■ **TASK BRIEF**:
Every record below, from first to last: print it exactly as shown.

[EXTRACTED INFORMATION — start]

(** * The SE333 testing-agent tools, embedded and verified

    A shallow embedding of [test_tools.py]: the four tools with logic
    ([run_maven_tests], [summarize_coverage],
    [suggest_junit_tests_for_class], [suggest_boundary_tests]) and the
    four git tools ([git_status], [git_add_all], [git_commit],
    [git_push]) as Rocq functions over an explicit environment (file
    system, subprocess, XML parser, interpreter platform), with Python
    exceptions made explicit in the result type.

    Text.  A Python [str] is modelled by [string]: a sequence of
    characters with code points 0..255, the repertoire of the
    ISO-8859-1 encoding the tool itself reads source files with. *)

From Stdlib Require Import ZArith Ascii String List Lia.
From Stdlib Require Import Floats.SpecFloat.
From Stdlib Require Import Reals Lra.
From stdpp Require Import gmap strings list sorting pretty.

Local Open Scope list_scope.

(** ** Exceptions and outcomes *)

(** The exceptions the tools can meet, all instances of Python's
    [Exception].  [EnvError] is anything the environment raises (an
    [OSError] from the file system or the process launch, a
    [ParseError] from the XML parser), identified by its text. *)
Variant exn :=
  | ValueError (literal : string)
  | OverflowError
  | ZeroDivisionError
  | EnvError (text : string).

(** The result of running a piece of Python: a value, or an exception
    travelling up to the nearest handler. *)
Variant outcome (A : Type) :=
  | Ret (a : A)
  | Raise (e : exn).
Arguments Ret {A} a.
Arguments Raise {A} e.

Definition bind {A B} (m : outcome A) (k : A -> outcome B) : outcome B :=
  match m with
  | Ret a => k a
  | Raise e => Raise e
  end.

#[global] Instance outcome_ret : MRet outcome := fun A a => Ret a.
#[global] Instance outcome_bind : MBind outcome := fun A B k m => bind m k.

(** [try: body except Exception as e: handler e] *)
Definition try_except {A} (body : outcome A) (handler : exn -> outcome A)
  : outcome A :=
  match body with
  | Ret a => Ret a
  | Raise e => handler e
  end.

(** [for x in xs: acc = step acc x], stopping at the first exception. *)
Fixpoint for_each {A S} (xs : list A) (step : S -> A -> outcome S) (acc : S)
  : outcome S :=
  match xs with
  | [] => Ret acc
  | x :: xs' => bind (step acc x) (for_each xs' step)
  end.

(** ** Strings as Python uses them *)

Definition nl : string := String (ascii_of_nat 10) "".

(** [sep.join(parts)] *)
Fixpoint py_join (sep : string) (parts : list string) : string :=
  match parts with
  | [] => ""
  | [p] => p
  | p :: rest => p +:+ sep +:+ py_join sep rest
  end.

Fixpoint str_drop (n : nat) (s : string) : string :=
  match n, s with
  | O, _ => s
  | S n', String _ s' => str_drop n' s'
  | S _, EmptyString => ""
  end.

(** [s[-n:]] for [n > 0]: the last [n] characters, all of [s] when it
    is shorter. *)
Definition py_tail (n : nat) (s : string) : string :=
  str_drop (String.length s - n) s.

(** [a or b] on strings: the empty string is falsy. *)
Definition py_or (a b : string) : string :=
  match a with
  | EmptyString => b
  | _ => a
  end.

(** ** The environment *)

(** What [subprocess.run(..., capture_output=True, text=True,
    check=False)] returns. *)
Record completed_process := CompletedProcess {
  returncode : Z;
  stdout : string;
  stderr : string;
}.

(** An element of an [xml.etree.ElementTree] document. *)
#[warnings="-register-all"]
Inductive element := Element {
  tag : string;
  attrib : gmap string string;
  children : list element;
}.

(** Everything outside the process that the tools consult. *)
Record env := Env {
  os_name : string;                       (* os.name *)
  os_sep : string;                        (* os.sep *)
  module_dir : string;                    (* os.path.dirname(__file__) *)
  path_join : string -> list string -> string;   (* os.path.join(a, *p) *)
  path_exists : string -> bool;           (* os.path.exists *)
  subprocess_run : list string -> string -> outcome completed_process;
                                          (* subprocess.run(argv, cwd=...) *)
  et_parse : string -> outcome element;   (* ET.parse(path).getroot() *)
  read_latin1 : string -> outcome string; (* open(p, "r", encoding="ISO-8859-1").read() *)
  exc_text : exn -> string;               (* str(e) *)
  float_repr : spec_float -> string;      (* repr of a float, as f"{x}" renders it *)
  int_max_str_digits : nat;               (* sys.get_int_max_str_digits(), 0 = no limit *)
}.

Definition PROJECT_ROOT (E : env) : string := module_dir E.
Definition CODEBASE_DIR (E : env) : string :=
  path_join E (PROJECT_ROOT E) ["codebase"].

(** ** run_maven_tests *)

Definition run_maven_tests (E : env) : outcome string :=
  try_except
    (let mvn_cmd := if String.eqb (os_name E) "nt" then "mvn.cmd" else "mvn" in
     result ← subprocess_run E [mvn_cmd; "clean"; "test"; "-B"] (CODEBASE_DIR E);
     Ret (py_or (py_tail 2000 (stdout result)) (py_tail 2000 (stderr result))))
    (fun e => Ret ("Error running mvn test: " +:+ exc_text E e)).

(** ** Paths *)

(** [s.startswith(c)] for a one-character [c] *)
Definition str_starts_with_char (c : ascii) (s : string) : bool :=
  match s with
  | String c' _ => Ascii.eqb c c'
  | EmptyString => false
  end.

(** [s.endswith(c)] for a one-character [c] *)
Fixpoint str_ends_with_char (c : ascii) (s : string) : bool :=
  match s with
  | EmptyString => false
  | String c' EmptyString => Ascii.eqb c c'
  | String _ s' => str_ends_with_char c s'
  end.

(** [posixpath.join(a, *p)], the [os.path.join] of a POSIX host. *)
Fixpoint posix_join (path : string) (p : list string) : string :=
  match p with
  | [] => path
  | b :: p' =>
      if str_starts_with_char "/"%char b then posix_join b p'
      else if String.eqb path "" || str_ends_with_char "/"%char path
           then posix_join (path +:+ b) p'
           else posix_join (path +:+ "/" +:+ b) p'
  end.

(** [old in s] for a one-character [old] *)
Fixpoint str_contains_char (c : ascii) (s : string) : bool :=
  match s with
  | EmptyString => false
  | String c' s' => Ascii.eqb c c' || str_contains_char c s'
  end.

(** [s.replace(old, new)] for a one-character [old] *)
Fixpoint str_replace_char (old : ascii) (new : string) (s : string) : string :=
  match s with
  | EmptyString => ""
  | String c s' =>
      (if Ascii.eqb c old then new else String c "")
        +:+ str_replace_char old new s'
  end.

(** [s.split(sep)] for a one-character [sep]: the pieces between
    separators, never an empty list. *)
Fixpoint str_split_char (sep : ascii) (s : string) : list string :=
  match s with
  | EmptyString => [""]
  | String c s' =>
      if Ascii.eqb c sep then "" :: str_split_char sep s'
      else match str_split_char sep s' with
           | piece :: pieces => String c piece :: pieces
           | [] => [String c ""]
           end
  end.

(** [xs[-1]] on a list of strings that is known not to be empty *)
Definition py_last (xs : list string) : string := List.last xs "".

(** ** Integers: [int(s)] and [str(n)] *)

(** Unicode white space ([str.isspace]), within the Latin-1 range. *)
Definition is_py_space (c : ascii) : bool :=
  let n := nat_of_ascii c in
  ((9 <=? n) && (n <=? 13)) || ((28 <=? n) && (n <=? 32))
  || (n =? 133) || (n =? 160).

(** Characters [int] skips around a literal: ASCII white space, and
    the Unicode white space above the ASCII range, which it first
    turns into spaces.  (The separators 28..31 are white space for
    [str.isspace] but not here.) *)
Definition is_int_space (c : ascii) : bool :=
  let n := nat_of_ascii c in
  ((9 <=? n) && (n <=? 13)) || (n =? 32) || (n =? 133) || (n =? 160).

Definition digit_value (c : ascii) : option Z :=
  let n := nat_of_ascii c in
  if (48 <=? n) && (n <=? 57) then Some (Z.of_nat (n - 48)) else None.

Fixpoint skip_spaces (s : string) : string :=
  match s with
  | String c s' => if is_int_space c then skip_spaces s' else s
  | EmptyString => ""
  end.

[EXTRACTED INFORMATION — finish]

■ **COMPLETED TASK**:
(** * The SE333 testing-agent tools, embedded and verified

    A shallow embedding of [test_tools.py]: the four tools with logic
    ([run_maven_tests], [summarize_coverage],
    [suggest_junit_tests_for_class], [suggest_boundary_tests]) and the
    four git tools ([git_status], [git_add_all], [git_commit],
    [git_push]) as Rocq functions over an explicit environment (file
    system, subprocess, XML parser, interpreter platform), with Python
    exceptions made explicit in the result type.

    Text.  A Python [str] is modelled by [string]: a sequence of
    characters with code points 0..255, the repertoire of the
    ISO-8859-1 encoding the tool itself reads source files with. *)

From Stdlib Require Import ZArith Ascii String List Lia.
From Stdlib Require Import Floats.SpecFloat.
From Stdlib Require Import Reals Lra.
From stdpp Require Import gmap strings list sorting pretty.

Local Open Scope list_scope.

(** ** Exceptions and outcomes *)

(** The exceptions the tools can meet, all instances of Python's
    [Exception].  [EnvError] is anything the environment raises (an
    [OSError] from the file system or the process launch, a
    [ParseError] from the XML parser), identified by its text. *)
Variant exn :=
  | ValueError (literal : string)
  | OverflowError
  | ZeroDivisionError
  | EnvError (text : string).

(** The result of running a piece of Python: a value, or an exception
    travelling up to the nearest handler. *)
Variant outcome (A : Type) :=
  | Ret (a : A)
  | Raise (e : exn).
Arguments Ret {A} a.
Arguments Raise {A} e.

Definition bind {A B} (m : outcome A) (k : A -> outcome B) : outcome B :=
  match m with
  | Ret a => k a
  | Raise e => Raise e
  end.

#[global] Instance outcome_ret : MRet outcome := fun A a => Ret a.
#[global] Instance outcome_bind : MBind outcome := fun A B k m => bind m k.

(** [try: body except Exception as e: handler e] *)
Definition try_except {A} (body : outcome A) (handler : exn -> outcome A)
  : outcome A :=
  match body with
  | Ret a => Ret a
  | Raise e => handler e
  end.

(** [for x in xs: acc = step acc x], stopping at the first exception. *)
Fixpoint for_each {A S} (xs : list A) (step : S -> A -> outcome S) (acc : S)
  : outcome S :=
  match xs with
  | [] => Ret acc
  | x :: xs' => bind (step acc x) (for_each xs' step)
  end.

(** ** Strings as Python uses them *)

Definition nl : string := String (ascii_of_nat 10) "".

(** [sep.join(parts)] *)
Fixpoint py_join (sep : string) (parts : list string) : string :=
  match parts with
  | [] => ""
  | [p] => p
  | p :: rest => p +:+ sep +:+ py_join sep rest
  end.

Fixpoint str_drop (n : nat) (s : string) : string :=
  match n, s with
  | O, _ => s
  | S n', String _ s' => str_drop n' s'
  | S _, EmptyString => ""
  end.

(** [s[-n:]] for [n > 0]: the last [n] characters, all of [s] when it
    is shorter. *)
Definition py_tail (n : nat) (s : string) : string :=
  str_drop (String.length s - n) s.

(** [a or b] on strings: the empty string is falsy. *)
Definition py_or (a b : string) : string :=
  match a with
  | EmptyString => b
  | _ => a
  end.

(** ** The environment *)

(** What [subprocess.run(..., capture_output=True, text=True,
    check=False)] returns. *)
Record completed_process := CompletedProcess {
  returncode : Z;
  stdout : string;
  stderr : string;
}.

(** An element of an [xml.etree.ElementTree] document. *)
#[warnings="-register-all"]
Inductive element := Element {
  tag : string;
  attrib : gmap string string;
  children : list element;
}.

(** Everything outside the process that the tools consult. *)
Record env := Env {
  os_name : string;                       (* os.name *)
  os_sep : string;                        (* os.sep *)
  module_dir : string;                    (* os.path.dirname(__file__) *)
  path_join : string -> list string -> string;   (* os.path.join(a, *p) *)
  path_exists : string -> bool;           (* os.path.exists *)
  subprocess_run : list string -> string -> outcome completed_process;
                                          (* subprocess.run(argv, cwd=...) *)
  et_parse : string -> outcome element;   (* ET.parse(path).getroot() *)
  read_latin1 : string -> outcome string; (* open(p, "r", encoding="ISO-8859-1").read() *)
  exc_text : exn -> string;               (* str(e) *)
  float_repr : spec_float -> string;      (* repr of a float, as f"{x}" renders it *)
  int_max_str_digits : nat;               (* sys.get_int_max_str_digits(), 0 = no limit *)
}.

Definition PROJECT_ROOT (E : env) : string := module_dir E.
Definition CODEBASE_DIR (E : env) : string :=
  path_join E (PROJECT_ROOT E) ["codebase"].

(** ** run_maven_tests *)

Definition run_maven_tests (E : env) : outcome string :=
  try_except
    (let mvn_cmd := if String.eqb (os_name E) "nt" then "mvn.cmd" else "mvn" in
     result ← subprocess_run E [mvn_cmd; "clean"; "test"; "-B"] (CODEBASE_DIR E);
     Ret (py_or (py_tail 2000 (stdout result)) (py_tail 2000 (stderr result))))
    (fun e => Ret ("Error running mvn test: " +:+ exc_text E e)).

(** ** Paths *)

(** [s.startswith(c)] for a one-character [c] *)
Definition str_starts_with_char (c : ascii) (s : string) : bool :=
  match s with
  | String c' _ => Ascii.eqb c c'
  | EmptyString => false
  end.

(** [s.endswith(c)] for a one-character [c] *)
Fixpoint str_ends_with_char (c : ascii) (s : string) : bool :=
  match s with
  | EmptyString => false
  | String c' EmptyString => Ascii.eqb c c'
  | String _ s' => str_ends_with_char c s'
  end.

(** [posixpath.join(a, *p)], the [os.path.join] of a POSIX host. *)
Fixpoint posix_join (path : string) (p : list string) : string :=
  match p with
  | [] => path
  | b :: p' =>
      if str_starts_with_char "/"%char b then posix_join b p'
      else if String.eqb path "" || str_ends_with_char "/"%char path
           then posix_join (path +:+ b) p'
           else posix_join (path +:+ "/" +:+ b) p'
  end.

(** [old in s] for a one-character [old] *)
Fixpoint str_contains_char (c : ascii) (s : string) : bool :=
  match s with
  | EmptyString => false
  | String c' s' => Ascii.eqb c c' || str_contains_char c s'
  end.

(** [s.replace(old, new)] for a one-character [old] *)
Fixpoint str_replace_char (old : ascii) (new : string) (s : string) : string :=
  match s with
  | EmptyString => ""
  | String c s' =>
      (if Ascii.eqb c old then new else String c "")
        +:+ str_replace_char old new s'
  end.

(** [s.split(sep)] for a one-character [sep]: the pieces between
    separators, never an empty list. *)
Fixpoint str_split_char (sep : ascii) (s : string) : list string :=
  match s with
  | EmptyString => [""]
  | String c s' =>
      if Ascii.eqb c sep then "" :: str_split_char sep s'
      else match str_split_char sep s' with
           | piece :: pieces => String c piece :: pieces
           | [] => [String c ""]
           end
  end.

(** [xs[-1]] on a list of strings that is known not to be empty *)
Definition py_last (xs : list string) : string := List.last xs "".

(** ** Integers: [int(s)] and [str(n)] *)

(** Unicode white space ([str.isspace]), within the Latin-1 range. *)
Definition is_py_space (c : ascii) : bool :=
  let n := nat_of_ascii c in
  ((9 <=? n) && (n <=? 13)) || ((28 <=? n) && (n <=? 32))
  || (n =? 133) || (n =? 160).

(** Characters [int] skips around a literal: ASCII white space, and
    the Unicode white space above the ASCII range, which it first
    turns into spaces.  (The separators 28..31 are white space for
    [str.isspace] but not here.) *)
Definition is_int_space (c : ascii) : bool :=
  let n := nat_of_ascii c in
  ((9 <=? n) && (n <=? 13)) || (n =? 32) || (n =? 133) || (n =? 160).

Definition digit_value (c : ascii) : option Z :=
  let n := nat_of_ascii c in
  if (48 <=? n) && (n <=? 57) then Some (Z.of_nat (n - 48)) else None.

Fixpoint skip_spaces (s : string) : string :=
  match s with
  | String c s' => if is_int_space c then skip_spaces s' else s
  | EmptyString => ""
  end.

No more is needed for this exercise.